Your assignment:
From the first entry to the last, copy the material exactly as it stands.

[Start of section]

Lemma mismatch_T (M : matrix K) : mismatch (T M) = mismatch M.
Proof. destruct M; reflexivity. Qed.

Lemma mismatch_mconj (M : matrix K) : mismatch (mconj M) = mismatch M.
Proof. destruct M; reflexivity. Qed.

Lemma mismatch_conj_transpose (c : bool) (M : matrix K) :
  mismatch (conj_transpose c M) = mismatch M.
Proof.
  unfold conj_transpose.
  destruct c; rewrite ?mismatch_mconj; apply mismatch_T.
Qed.

Lemma entry_conj_transpose (c : bool) (M : matrix K) (i k : nat) :
  entry (conj_transpose c M) k i
  = if c then sconj (entry M i k) else entry M i k.
Proof.
  unfold conj_transpose.
  destruct c; rewrite ?entry_mconj, entry_T; reflexivity.
Qed.

Lemma entry_conj_transpose_twice (c : bool) (M : matrix K) (i k : nat) :
  entry (conj_transpose c (conj_transpose c M)) i k = entry M i k.
Proof.
  rewrite !entry_conj_transpose.
  destruct c; [apply sconj_invol | reflexivity].
Qed.

Lemma mshape_conj_transpose_twice (c : bool) (M : matrix K) :
  mshape (conj_transpose c (conj_transpose c M)) = mshape M.
Proof. rewrite !mshape_conj_transpose. now destruct (mshape M). Qed.

(** ** Products that only depend on the entries *)

Lemma dot_vec_ext (M M' : matrix K) (x : list K) :
  mshape M = mshape M' -> mismatch M = mismatch M' ->
  (forall i k, entry M i k = entry M' i k) ->
  dot_vec M x = dot_vec M' x.
Proof.
  intros Hs Hm He. unfold dot_vec. rewrite <- Hs, <- Hm.
  destruct (mshape M) as [r c]. destruct (_ =? _); [|reflexivity].
  f_equal. apply map_ext. intros i. apply sum_n_ext. intros k _.
  now rewrite He.
Qed.
Lemma combine_after_navigation_concatenates_witness :
  Query_combine
    (mkQuery [mkPart AllTerm (Some "a") None [] None
                (Some (mkNavigation 1 1 "default" "out"))] [] None)
    (mkQuery [mkPart (IsTerm ["volume"]) (Some "b") None [] None None]
             [] None)
  = Ok (mkQuery
          ([mkPart (IsTerm ["volume"]) (Some "b") None [] None None]
           ++ [mkPart AllTerm (Some "a") None [] None
                 (Some (mkNavigation 1 1 "default" "out"))])
          (Dict.update [] []) None).
Proof.
  apply (combine_after_navigation_concatenates
           (mkQuery [mkPart AllTerm (Some "a") None [] None
                       (Some (mkNavigation 1 1 "default" "out"))] [] None)
           (mkQuery [mkPart (IsTerm ["volume"]) (Some "b") None [] None None]
                    [] None)
           (mkPart AllTerm (Some "a") None [] None
                   (Some (mkNavigation 1 1 "default" "out")))
           (mkNavigation 1 1 "default" "out"));
    [reflexivity|reflexivity|discriminate|by left].
Defined.

(** X14. The clashes [combine] rejects, in the order it finds them: two
    aggregates first, whatever the parts; then, when the current part of the
    left query carries no navigation, two with-clauses; then two tags. *)
Theorem combine_rejects_clashes
    (self other : Query) (p last : Part) (init : list Part) :
  current_part self = Ok p →
  q_parts other = init ++ [last] →
  (truthy_obj (q_aggregate self) && truthy_obj (q_aggregate other) = true →
   Query_combine self other
   = Raise (AttributeError "Can not combine 2 aggregations!"))
  ∧ (truthy_obj (q_aggregate self) && truthy_obj (q_aggregate other) = false →
     p_navigation p = None →
     (truthy_obj (p_with_clause p) && truthy_obj (p_with_clause last) = true →
      Query_combine self other
      = Raise (AttributeError "Can not combine 2 with clauses!"))
     ∧ (truthy_obj (p_with_clause p) && truthy_obj (p_with_clause last)
        = false →
        truthy_opt_str (p_tag p) && truthy_opt_str (p_tag last) = true →
        Query_combine self other
        = Raise (AttributeError "Can not combine 2 tag clauses!"))).
Proof.
  intros Hcur Ho. unfold Query_combine. rewrite Hcur, Ho, last_part_snoc.
  split.
  - by destruct (q_aggregate self), (q_aggregate other).
  - intros Hagg Hnav.
    destruct (q_aggregate self), (q_aggregate other); try done;
      cbn [rbind]; rewrite Hnav; (split; [by intros ->|by intros -> ->]).
Qed.

Lemma combine_rejects_clashes_witness :
  Query_combine
    (mkQuery [mkPart AllTerm (Some "a") None [] None None] [] None)
    (mkQuery [mkPart (IsTerm ["volume"]) (Some "b") None [] None None]
             [] None)
  = Raise (AttributeError "Can not combine 2 tag clauses!").
Proof.
  destruct (combine_rejects_clashes
              (mkQuery [mkPart AllTerm (Some "a") None [] None None] [] None)
              (mkQuery [mkPart (IsTerm ["volume"]) (Some "b") None [] None
                               None] [] None)
              (mkPart AllTerm (Some "a") None [] None None)
              (mkPart (IsTerm ["volume"]) (Some "b") None [] None None)
              [] eq_refl eq_refl) as [_ H].
  destruct (H eq_refl eq_refl) as [_ Htag]. by apply Htag.
Defined.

[End of section]

Written answer:
Lemma mismatch_T (M : matrix K) : mismatch (T M) = mismatch M.
Proof. destruct M; reflexivity. Qed.

Lemma mismatch_mconj (M : matrix K) : mismatch (mconj M) = mismatch M.
Proof. destruct M; reflexivity. Qed.

Lemma mismatch_conj_transpose (c : bool) (M : matrix K) :
  mismatch (conj_transpose c M) = mismatch M.
Proof.
  unfold conj_transpose.
  destruct c; rewrite ?mismatch_mconj; apply mismatch_T.
Qed.

Lemma entry_conj_transpose (c : bool) (M : matrix K) (i k : nat) :
  entry (conj_transpose c M) k i
  = if c then sconj (entry M i k) else entry M i k.
Proof.
  unfold conj_transpose.
  destruct c; rewrite ?entry_mconj, entry_T; reflexivity.
Qed.

Lemma entry_conj_transpose_twice (c : bool) (M : matrix K) (i k : nat) :
  entry (conj_transpose c (conj_transpose c M)) i k = entry M i k.
Proof.
  rewrite !entry_conj_transpose.
  destruct c; [apply sconj_invol | reflexivity].
Qed.

Lemma mshape_conj_transpose_twice (c : bool) (M : matrix K) :
  mshape (conj_transpose c (conj_transpose c M)) = mshape M.
Proof. rewrite !mshape_conj_transpose. now destruct (mshape M). Qed.

(** ** Products that only depend on the entries *)

Lemma dot_vec_ext (M M' : matrix K) (x : list K) :
  mshape M = mshape M' -> mismatch M = mismatch M' ->
  (forall i k, entry M i k = entry M' i k) ->
  dot_vec M x = dot_vec M' x.
Proof.
  intros Hs Hm He. unfold dot_vec. rewrite <- Hs, <- Hm.
  destruct (mshape M) as [r c]. destruct (_ =? _); [|reflexivity].
  f_equal. apply map_ext. intros i. apply sum_n_ext. intros k _.
  now rewrite He.
Qed.
Lemma combine_after_navigation_concatenates_witness :
  Query_combine
    (mkQuery [mkPart AllTerm (Some "a") None [] None
                (Some (mkNavigation 1 1 "default" "out"))] [] None)
    (mkQuery [mkPart (IsTerm ["volume"]) (Some "b") None [] None None]
             [] None)
  = Ok (mkQuery
          ([mkPart (IsTerm ["volume"]) (Some "b") None [] None None]
           ++ [mkPart AllTerm (Some "a") None [] None
                 (Some (mkNavigation 1 1 "default" "out"))])
          (Dict.update [] []) None).
Proof.
  apply (combine_after_navigation_concatenates
           (mkQuery [mkPart AllTerm (Some "a") None [] None
                       (Some (mkNavigation 1 1 "default" "out"))] [] None)
           (mkQuery [mkPart (IsTerm ["volume"]) (Some "b") None [] None None]
                    [] None)
           (mkPart AllTerm (Some "a") None [] None
                   (Some (mkNavigation 1 1 "default" "out")))
           (mkNavigation 1 1 "default" "out"));
    [reflexivity|reflexivity|discriminate|by left].
Defined.

(** X14. The clashes [combine] rejects, in the order it finds them: two
    aggregates first, whatever the parts; then, when the current part of the
    left query carries no navigation, two with-clauses; then two tags. *)
Theorem combine_rejects_clashes
    (self other : Query) (p last : Part) (init : list Part) :
  current_part self = Ok p →
  q_parts other = init ++ [last] →
  (truthy_obj (q_aggregate self) && truthy_obj (q_aggregate other) = true →
   Query_combine self other
   = Raise (AttributeError "Can not combine 2 aggregations!"))
  ∧ (truthy_obj (q_aggregate self) && truthy_obj (q_aggregate other) = false →
     p_navigation p = None →
     (truthy_obj (p_with_clause p) && truthy_obj (p_with_clause last) = true →
      Query_combine self other
      = Raise (AttributeError "Can not combine 2 with clauses!"))
     ∧ (truthy_obj (p_with_clause p) && truthy_obj (p_with_clause last)
        = false →
        truthy_opt_str (p_tag p) && truthy_opt_str (p_tag last) = true →
        Query_combine self other
        = Raise (AttributeError "Can not combine 2 tag clauses!"))).
Proof.
  intros Hcur Ho. unfold Query_combine. rewrite Hcur, Ho, last_part_snoc.
  split.
  - by destruct (q_aggregate self), (q_aggregate other).
  - intros Hagg Hnav.
    destruct (q_aggregate self), (q_aggregate other); try done;
      cbn [rbind]; rewrite Hnav; (split; [by intros ->|by intros -> ->]).
Qed.

Lemma combine_rejects_clashes_witness :
  Query_combine
    (mkQuery [mkPart AllTerm (Some "a") None [] None None] [] None)
    (mkQuery [mkPart (IsTerm ["volume"]) (Some "b") None [] None None]
             [] None)
  = Raise (AttributeError "Can not combine 2 tag clauses!").
Proof.
  destruct (combine_rejects_clashes
              (mkQuery [mkPart AllTerm (Some "a") None [] None None] [] None)
              (mkQuery [mkPart (IsTerm ["volume"]) (Some "b") None [] None
                               None] [] None)
              (mkPart AllTerm (Some "a") None [] None None)
              (mkPart (IsTerm ["volume"]) (Some "b") None [] None None)
              [] eq_refl eq_refl) as [_ H].
  destruct (H eq_refl eq_refl) as [_ Htag]. by apply Htag.
Defined.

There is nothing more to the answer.